La conclusion est que le tirage au sort, très économique, est très bien adapté aux grandes structures territoriales – et même au monde entier... – alors que l’élection ne peut être démocratique qu’au niveau du village ou du quartier, car tout le monde se connait.

 

-      « La démocratie directe cède parfois au populisme, à la dénonciation des élites et au harcèlement judiciaire. » rétorquent certains.

C’est exact et, effectivement, Socrate a été condamné à mort à un moment où la démocratie directe était la plus établie mais il faut souligner que le peuple grec avait protesté contre cette condamnation et que les magistrats coupables furent ensuite bannis d’Athènes !...

La démocratie directe avait fonctionné, mais un peu tard…

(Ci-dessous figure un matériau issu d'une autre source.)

(* ===== verification/RateLimit.v ===== *)
(** * web/request_ip.py and web/rate_limit.py

    [RequestIp]: which header names the client.  [RateLimit]: the key of a
    request, the process-local fixed-window limiter, the Redis counter and the
    failure modes that choose between them.  [ipaddress.ip_address] (whose
    normal form depends on the interpreter's version) and [blake2b] are
    parameters. *)

From S2P Require Import Prelude PyStr PyDict Redis.

Module RequestIp.
Section request_ip.
(** [str(ip_address(s))], [None] for [ValueError] *)
Context (ip_address : string → option string).

(** [s[1:-1]] *)
Definition inner (s : string) : string := String.substring 1 (String.length s - 2) s.
Definition normalize_ip_candidate (value : option string) : option string :=
  match value with
  | None => None
  | Some value =>
      if is_empty value then None else
      let candidate := strip_chars "'" (strip_chars (String dquote EmptyString) (strip value)) in
      if is_empty candidate then None else
      let candidate :=
        if startswith "[" candidate && endswith "]" candidate then inner candidate else candidate in
      ip_address candidate
  end.
(** The first candidate that is an address: [if candidate := ...: return]. *)
Fixpoint first_valid (parts : list string) : option string :=
  match parts with
  | [] => None
  | p :: parts =>
      match normalize_ip_candidate (Some p) with
      | Some c => if is_empty c then first_valid parts else Some c
      | None => first_valid parts
      end
  end.
Definition first_valid_csv_ip (value : option string) : option string :=
  match value with
  | None => None
  | Some value => if is_empty value then None else first_valid (split "," value)
  end.

(** [for=(?:"?\[?)([^;\s,\]"]+)], case insensitive: the group of a match that
    starts with [s], and the text after it. *)
Definition group_char (c : ascii) : bool :=
  negb (char_in ";,]" c || is_space c || bool_decide (c = dquote)).
Definition match_for (s : string) : option (string * string) :=
  if negb (bool_decide (lower (String.substring 0 4 s) = "for="%string)) then None else
  let s := sdrop 4 s in
  let s := match s with String c s' => if decide (c = dquote) then s' else s | _ => s end in
  let '(group, rest) :=
    match s with
    | String "[" s' => let '(g, r) := span group_char s' in if is_empty g then span group_char s else (g, r)
    | _ => span group_char s
    end in
  if is_empty group then None else Some (group, rest).
(** [finditer]: from left to right, without overlap. *)
Fixpoint finditer (fuel : nat) (s : string) : list string :=
  match fuel with
  | O => []
  | S fuel =>
      match s with
      | EmptyString => []
      | String _ s' =>
          match match_for s with
          | Some (g, rest) => g :: finditer fuel rest
          | None => finditer fuel s'
          end
      end
  end.
Definition forwarded_header_ip (value : option string) : option string :=
  match value with
  | None => None
  | Some value => if is_empty value then None else first_valid (finditer (String.length value) value)
  end.

(** [client]: [request.client.host], [None] without a client. *)
Record Request := { headers : string → option string; client_host : option string }.

(** [if candidate := a: return candidate] *)
Definition or_next (a b : option string) : option string :=
  match a with Some c => if is_empty c then b else a | None => b end.
Definition resolve_client_ip (request : Request) (trust_forwarded_chain : bool) : option string :=
  let direct name rest := or_next (normalize_ip_candidate (headers request name)) rest in
  direct "cf-connecting-ip"%string (direct "true-client-ip"%string (direct "x-real-ip"%string
    (let socket :=
       match client_host request with
       | Some host => if is_empty host then None else normalize_ip_candidate (Some host)
       | None => None
       end in
     if trust_forwarded_chain then
       or_next (first_valid_csv_ip (headers request "x-forwarded-for"%string))
         (or_next (forwarded_header_ip (headers request "forwarded"%string)) socket)
     else socket))).
Record Wrapper := {
  start_message : option (Z * headers); body_chunks : string; passthrough : bool;
  sent : list Message }.
Definition new_wrapper : Wrapper :=
  {| start_message := None; body_chunks := EmptyString; passthrough := false; sent := [] |}.
Definition emit (ms : list Message) (w : Wrapper) : Wrapper :=
  {| start_message := start_message w; body_chunks := body_chunks w; passthrough := passthrough w;
     sent := sent w ++ ms |}.
Definition streamed (status : Z) (hs : headers) : bool :=
  (status <? 200) || (300 <=? status) || bool_decide (is_Some (header hs "etag"))
  || contains "no-store" (blower (default EmptyString (header hs "cache-control"))).
Definition send_wrapper (if_none_match : option string) (w : Wrapper) (m : Message) : Wrapper :=
  if passthrough w then emit [m] w else
  match m with
  | response_start status hs =>
      if streamed status hs
      then emit [m] {| start_message := start_message w; body_chunks := body_chunks w;
                       passthrough := true; sent := sent w |}
      else {| start_message := Some (status, hs); body_chunks := body_chunks w;
              passthrough := passthrough w; sent := sent w |}
  | response_body body more_body =>
      let w := {| start_message := start_message w; body_chunks := body_chunks w +:+ body;
                  passthrough := passthrough w; sent := sent w |} in
      if more_body then w
      else emit (finalize (start_message w) (body_chunks w) if_none_match) w
  | other_message _ => emit [m] w
  end.
(** ** Paths *)

Definition normalize_path (path : string) : string :=
  let segments := (λ segment, lower (strip segment)) <$> split "." path in
  join "." (List.filter (λ s, negb (is_empty s)) segments).
(** [raw]: [None], one string or an iterable of strings *)
Inductive Paths := no_paths | one_string (s : string) | many (l : list string).
Definition candidates (raw : Paths) : list string :=
  match raw with
  | no_paths => []
  | one_string s => split "," s
  | many l => flat_map (split ",") l
  end.
Definition normalize_paths (raw : Paths) : list string :=
  List.filter (λ p, negb (is_empty p)) (normalize_path <$> candidates raw).
Definition is_same_or_descendant (value parent : string) : bool :=
  bool_decide (value = parent) || startswith (parent +:+ ".") value.
Definition paths_related (left right : string) : bool :=
  is_same_or_descendant left right || is_same_or_descendant right left.

(** ** [ProjectionSpec] *)

Record ProjectionSpec := {
  fields : list string; include : list string; exclude : list string; field_restricted : bool }.
Definition default_spec (restricted : bool) : ProjectionSpec :=
  {| fields := []; include := []; exclude := []; field_restricted := restricted |}.
Definition from_query_params (f i e : Paths) : ProjectionSpec :=
  {| fields := normalize_paths f; include := normalize_paths i; exclude := normalize_paths e;
     field_restricted := match f with no_paths => false | _ => true end |}.
Definition is_nil {A} (l : list A) : bool := match l with [] => true | _ => false end.
Definition is_default (s : ProjectionSpec) : bool :=
  negb (field_restricted s) && is_nil (include s) && is_nil (exclude s).
Definition mem (p : string) (l : list string) : bool := bool_decide (p ∈ l).

Definition excludes_path (s : ProjectionSpec) (path : string) : bool :=
  let normalized := normalize_path path in
  if is_empty normalized then false
  else existsb (is_same_or_descendant normalized) (exclude s).
Definition has (s : ProjectionSpec) (path : string) : bool :=
  let normalized := normalize_path path in
  if is_empty normalized then false
  else if excludes_path s normalized then false
  else if negb (field_restricted s) then true
  else mem normalized (fields s) || mem normalized (include s).
Definition has_any (s : ProjectionSpec) (paths : list string) : bool := existsb (has s) paths.
Definition includes (s : ProjectionSpec) (path : string) : bool :=
  let normalized := normalize_path path in
  if is_empty normalized then false
  else existsb (λ requested, paths_related requested normalized && negb (excludes_path s requested))
         (include s).
Definition needs (s : ProjectionSpec) (path : string) : bool :=
  let normalized := normalize_path path in
  if is_empty normalized then false
  else if excludes_path s normalized then false
  else if negb (field_restricted s) then true
  else existsb (λ entry, paths_related entry normalized && negb (excludes_path s entry))
         (fields s ++ include s).
Definition restrict_to (s : ProjectionSpec) (allowed_paths : list string) : ProjectionSpec :=
  let normalized_allowed := normalize_paths (many allowed_paths) in
  if is_nil normalized_allowed then default_spec (field_restricted s)
  else
    let keep path := existsb (paths_related path) normalized_allowed in
    {| fields := List.filter keep (fields s); include := List.filter keep (include s);
       exclude := List.filter keep (exclude s); field_restricted := field_restricted s |}.
Definition excluding (s : ProjectionSpec) (paths : Paths) : ProjectionSpec :=
  {| fields := fields s; include := include s; exclude := exclude s ++ normalize_paths paths;
     field_restricted := field_restricted s |}.

(** What a path of the set becomes below [prefix]; [itself] is what the prefix
    becomes. *)
Definition trim (prefix : string) (itself : option string) (path : string) : option string :=
  let r := if bool_decide (path = prefix) then itself
           else if is_same_or_descendant path prefix then Some (removeprefix (prefix +:+ ".") path)
           else None in
  match r with Some p => str_or_none p | None => None end.
Definition child (s : ProjectionSpec) (prefix : string) : ProjectionSpec :=
  let p := normalize_path prefix in
  if is_empty p then s
  else if negb (field_restricted s) && is_nil (include s) && is_nil (exclude s) then s
  else
    {| fields := omap (trim p None) (fields s);
       include := omap (trim p (Some p)) (include s);
       exclude := omap (trim p (Some p)) (exclude s);
       field_restricted := field_restricted s && negb (mem p (fields s)) |}.

(** ** [ResponsePolicy] *)

Record ResponsePolicy := { allowed_fields : list string; denied_fields : list string; allow_all : bool }.
(** the constructor with [__post_init__] *)
Definition new_policy (allowed denied : list string) (all : bool) : ResponsePolicy :=
  {| allowed_fields := normalize_paths (many allowed); denied_fields := normalize_paths (many denied);
     allow_all := all |}.
Definition allowing_all (denied : Paths) : ResponsePolicy := new_policy [] (normalize_paths denied) true.
Definition can_view (r : ResponsePolicy) (path : string) : bool :=
  let normalized := normalize_path path in
  if is_empty normalized then false
  else if existsb (is_same_or_descendant normalized) (denied_fields r) then false
  else if allow_all r then true
  else existsb (λ allowed, paths_related allowed normalized) (allowed_fields r).
Definition filter_allowed (r : ResponsePolicy) (paths : list string) : list string :=
  List.filter (can_view r) paths.
Definition policy_child (r : ResponsePolicy) (prefix : string) : ResponsePolicy :=
  let p := normalize_path prefix in
  if is_empty p then r
  else new_policy (omap (trim p (Some p)) (allowed_fields r)) (omap (trim p (Some p)) (denied_fields r))
         (allow_all r && can_view r p).

(** ** [ExpansionLoader] *)

Definition get_or_load {V E} (key : string) (loader : result E V) : SE (list (string * V)) E V := λ cache,
  match dget cache key with
  | Some v => (Ok v, cache)
  | None => match loader with Ok v => (Ok v, dset cache key v) | Raise e => (Raise e, cache) end
  end.
Definition prime {V} (key : string) (value : V) (cache : list (string * V)) : list (string * V) :=
  dset cache key value.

Dans un système représentatif, les campagnes électorales des politiciens populistes peuvent rassembler les masses dans des débats haineux basés sur l’exclusion de l’autre, ce qui n’est pas possible dans le tirage au sort.

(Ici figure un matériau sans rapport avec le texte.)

(** ** Serving through a queue *)

Lemma serve_spec i reachable subj handler queue w j w' : serve i reachable subj handler queue w = (Ok j, w') →
  ∃ n c', j = length (subs w) ∧ delivered w' = delivered w ∧ clients w' !! i = Some c' ∧
    (∀ k, k ≠ i → clients w' !! k = clients w !! k) ∧
    subs w' = (subs w ++ [{| owner := (i, n); s_subject := subj; s_queue := queue; callback := responding handler;
                             max_msgs := None |}])%list.
Proof.
  unfold serve, subscribe, se_bind, connect_, on_client. destruct (clients w !! i) as [c|] eqn:Hc; [|done].
  destruct (connect ca_ok chain_ok reachable c) as [[n|e] c'] eqn:Hn; [|done]. intros [= <- <-].
  exists n, c'. cbn. split_and!; try done.
  - rewrite list_lookup_insert_eq; [done|]. by eapply lookup_lt_Some.
  - intros k Hk. by rewrite list_lookup_insert_ne.
Qed.
Lemma elem_candidates w subj j q : (j, q) ∈ candidates w subj ↔
  ∃ s, subs w !! j = Some s ∧ eligible w subj (j, s) = true ∧ s_queue s = q.
Proof.
  unfold candidates. rewrite list_elem_of_fmap. split.
  - intros ([k s] & [= -> ->] & [Hin He]%list_elem_of_filter'). exists s. split; [|done].
    apply list_elem_of_lookup in Hin as (n & Hn). rewrite list_lookup_imap in Hn.
    destruct (subs w !! n) as [s'|] eqn:Hs; cbn in Hn; [|done]. by injection Hn as <- <-.
  - intros (s & Hs & He & <-). exists (j, s). split; [done|]. apply list_elem_of_filter'. split; [|done].
    apply list_elem_of_lookup. exists j. by rewrite list_lookup_imap, Hs.
Qed.
Lemma filter_is_sublist {A} (P : A → bool) (l : list A) : List.filter P l `sublist_of` l.
Proof. induction l as [|x l IH]; [done|]. cbn. destruct (P x); by constructor. Qed.
Lemma candidates_NoDup w subj : NoDup (candidates w subj).*1.
Proof.
  unfold candidates. rewrite <-list_fmap_compose.
  apply (sublist_NoDup _ (fst <$> imap pair (subs w))).
  - assert (fst <$> imap pair (subs w) = seq 0 (length (subs w))) as ->; [|apply NoDup_seq].
    rewrite <-(list_fmap_id (seq 0 _)), <-(imap_seq_0 (subs w) id). rewrite fmap_imap. by apply imap_ext.
  - apply (fmap_sublist fst), filter_is_sublist.
Qed.
Lemma singleton_NoDup {A} (l : list A) x : NoDup l → (∀ y, y ∈ l ↔ y = x) → l = [x].
Proof.
  intros Hn Hl. assert (x ∈ l) as Hx by by apply Hl. destruct l as [|a l]; [by apply not_elem_of_nil in Hx|].
  assert (a = x) as -> by (apply Hl; by left). f_equal. destruct l as [|b l]; [done|].
  assert (b = x) as -> by (apply Hl; right; by left). apply NoDup_cons in Hn as [Hn _]. destruct Hn. by left.
Qed.

(** ** Publishing *)

Lemma connect_keeps i reachable w : ∃ cs, (connect_ i reachable w).2 = {| clients := cs; subs := subs w; delivered := delivered w |}.
Proof.
  unfold connect_, on_client. destruct (clients w !! i) as [c|]; [|exists (clients w); by destruct w].
  destruct (connect ca_ok chain_ok reachable c) as [r c']. by eexists.
Qed.
(** What is published goes to subscriptions that could get it, once to each:
    to every one without a queue, and to one of each queue group. *)
Definition spread (w : World) (subj : string) (ds : list nat) : Prop :=
  NoDup ds ∧ (∀ j, j ∈ ds → ∃ s, subs w !! j = Some s ∧ eligible w subj (j, s) = true) ∧
  ∀ j s, subs w !! j = Some s → eligible w subj (j, s) = true →
    match s_queue s with
    | None => j ∈ ds
    | Some q => ∃ k s', subs w !! k = Some s' ∧ eligible w subj (k, s') = true ∧ s_queue s' = Some q ∧ k ∈ ds ∧
        ∀ k' s'', subs w !! k' = Some s'' → eligible w subj (k', s'') = true → s_queue s'' = Some q → k' ∈ ds → k' = k
    end.
Lemma route_spread w subj : spread w subj (route (candidates w subj)).
Proof.
  split; [apply route_once, candidates_NoDup|]. split.
  - intros j (q & (s & Hs & He & _)%elem_candidates)%route_sub. by exists s.
  - intros j s Hs He. assert ((j, s_queue s) ∈ candidates w subj) as Hin by (apply elem_candidates; by exists s).
    destruct (s_queue s) as [q|]; [|by apply route_plain].
    destruct (route_group _ _ _ (candidates_NoDup w subj) Hin) as (k & Hk & Hone).
    pose proof Hk as (s' & Hs' & He' & Hq')%elem_candidates. exists k, s'. split_and!; try done; [by apply Hone|].
    intros k' s'' Hs'' He'' Hq''. apply Hone, elem_candidates. by exists s''.
Qed.
Lemma publish_delivers i reachable subj payload headers w :
  let '(r, w') := publish i reachable subj payload headers w in
  subs w' = subs w ∧
  match r with
  | Ok _ => ∃ ds, spread {| clients := clients w'; subs := subs w; delivered := delivered w |} subj ds ∧
      delivered w' = (delivered w ++ ((λ j, (j, {| subject := subj; data := payload; headers := default [] headers;
                                                  reply := EmptyString |})) <$> ds))%list
  | Raise _ => delivered w' = delivered w
  end.
Proof.
  unfold publish, se_bind. pose proof (connect_keeps i reachable w) as [cs Hcs].
  destruct (connect_ i reachable w) as [[n|e] w1]; cbn in Hcs |- *; subst w1; [|done]. cbn.
  split; [done|]. eexists. split; [apply route_spread|done].
Qed.

(** ** Requests *)

(** A request to a service is handled by one of its replicas and by no other,
    and its answer is that replica's.  When every subscription that could get
    the request was made by [serve] with one queue and one of them is up,
    exactly one of them gets the message; the requester gets what its handler
    returned, and waits in vain when it returned nothing or raised. *)
Lemma requests_reach_one_replica w i c n inbox subj payload timeout headers queue (h : nat → Handler) j0 s0 :
  clients w !! i = Some c → usable c = Some n → inbox ≠ EmptyString →
  subs w !! j0 = Some s0 → eligible w subj (j0, s0) = true →
  (∀ j s, subs w !! j = Some s → eligible w subj (j, s) = true → s_queue s = Some queue ∧ callback s = responding (h j)) →
  let m := {| subject := subj; data := payload; headers := default [] headers; reply := inbox |} in
  ∃ j s w', subs w !! j = Some s ∧ eligible w subj (j, s) = true ∧ delivered w' = (delivered w ++ [(j, m)])%list ∧
    request i true inbox subj payload timeout headers w =
      (match h j m with Ok (Some a) => Ok (a, or_timeout timeout (settings c)) | _ => Raise request_timed_out end, w').
Proof.
  intros Hc Hu Hin Hs0 He0 Hall m.
  assert (∀ j q, (j, q) ∈ candidates w subj → q = Some queue) as Hq.
  { intros j q (s & Hs & He & <-)%elem_candidates. by destruct (Hall j s Hs He). }
  assert ((j0, Some queue) ∈ candidates w subj) as H0.
  { apply elem_candidates. exists s0. split; [done|]. split; [done|]. by destruct (Hall j0 s0 Hs0 He0). }
  destruct (route_group _ _ _ (candidates_NoDup w subj) H0) as (j & Hj & Hone).
  assert (route (candidates w subj) = [j]) as Hroute.
  { apply singleton_NoDup; [apply route_once, candidates_NoDup|]. intros k. split.
    - intros Hk. destruct (route_sub _ _ Hk) as [q Hkq]. pose proof (Hq k q Hkq) as ->. by apply Hone.
    - intros ->. by apply Hone. }
  apply elem_candidates in Hj as (s & Hs & He & _). destruct (Hall j s Hs He) as [_ Hcb].
  exists j, s. eexists. split; [done|]. split; [done|]. split; cycle 1.
  - unfold request, se_bind, connect_, on_client. rewrite Hc. unfold connect. rewrite Hu. cbn [clients subs delivered].
    assert (<[i:=c]> (clients w) = clients w) as -> by by apply list_insert_id.
    assert ({| clients := clients w; subs := subs w; delivered := delivered w |} = w) as -> by by destruct w.
    rewrite Hc. unfold deliver. fold m. change (subject m) with subj. rewrite Hroute. cbn [fmap list_fmap].
    unfold answers. cbn [omap list_omap]. rewrite Hs, Hcb. unfold responding, respond. change (reply m) with inbox.
    apply is_empty_false in Hin. rewrite Hin.
    destruct (h j m) as [[a|]|e]; reflexivity.
  - done.
Qed.
End broker.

Les élections permettent alors de rassembler les mécontents avec des promesses irréalistes, pour ne pas dire suicidaires, comme on l’a vu lors des élections européennes de mai 2014 où un parti d’extrême droite a atteint 25,4 % des voix et est devenu le premier parti de France !...

D’autre part, la démocratie directe rend difficile les persécutions judiciaires car les dirigeants et les magistrats sont contrôlés par le peuple, comme aux USA où certains juges sont élus, tandis que dans un système représentatif ils sont beaucoup plus facilement soumis au pouvoir parce que ce sont les élus qui décident de leur avancement !...

 

-      « Les simples citoyens, tirés au sort, ne sont ni assez instruits, ni assez compétents pour régler les affaires de la société et de l’État », d’autant plus que le monde actuel est bien plus complexe que par le passé, nous affirme-t-on !...

Pourquoi les politiciens, qui ne comprennent pas plus que le citoyen l’extrême complexité du monde, seraient-ils plus compétents que des individus tirés au sort ?...

L’argument ne tient pas !...

Les élus actuels sont-ils capables de comprendre la physique des particules, la biologie, la mécanique céleste, la psychiatrie, les mathématiques, la philosophie, l’informatique, la mécanique quantique, la banque, le droit ?...

Bien sûr que non !...

Car aucun être humain ne peut être compétent dans l’extraordinaire variété des activités humaines, sociales, scientifiques, financières, de nos sociétés !...

Et puis, si les politiciens étaient aussi brillants que cela nous ne serions pas dans une situation économique et financière aussi dramatique.

Tous les jours, nous pouvons constater  que les politiciens sont parfaitement incapables d’anticiper les crises. Quant à les résoudre, nous constatons constamment l’impuissance de ces fats.

Dans certains cas, ils sont même capables de créer de graves dysfonctionnements de la société en faisant des choix démagogique qui aggravent la situation !...

D’ailleurs, dans l’Histoire du XXème siècle, nous avons vu comment les dirigeants des régimes totalitaires ont été nommés par le pouvoir parce qu’ils étaient instruits, brillants, supérieurs, éduqués et très politisés.

Ils nous ont montré comment « l’élite » est capable de diriger un  pays !... Souvenons-nous de l’Allemagne nazie, de l’URSS, de la Chine de Mao, de Pol Pot…

De plus, que font les élus lorsqu’ils se trouvent face des problèmes très complexes qui sont compris uniquement par des experts ?... Et bien, ils consultent ces mêmes experts pour avoir leurs avis et prennent ensuite leur décision !...

A partir de ce moment-là, au nom de quoi un politicien serait-il plus compétent pour résoudre un problème complexe qu’un simple citoyen qui lui aussi va faire appel à un expert pour être éclairé sur les enjeux en cours ?...

Il faut bien réaliser que le tirage au sort a l’avantage de mettre au pouvoir des personnes de toutes origines, de tous niveau social, de tous avis politiques, de tous âge, qui sont confrontées à la vie de tous les jours, au contraire des politiciens évoluant dans des cénacles dont la principale caractéristique est de rassembler des vaniteux, des arrogants ayant la prétention d’avoir réponse à tout !...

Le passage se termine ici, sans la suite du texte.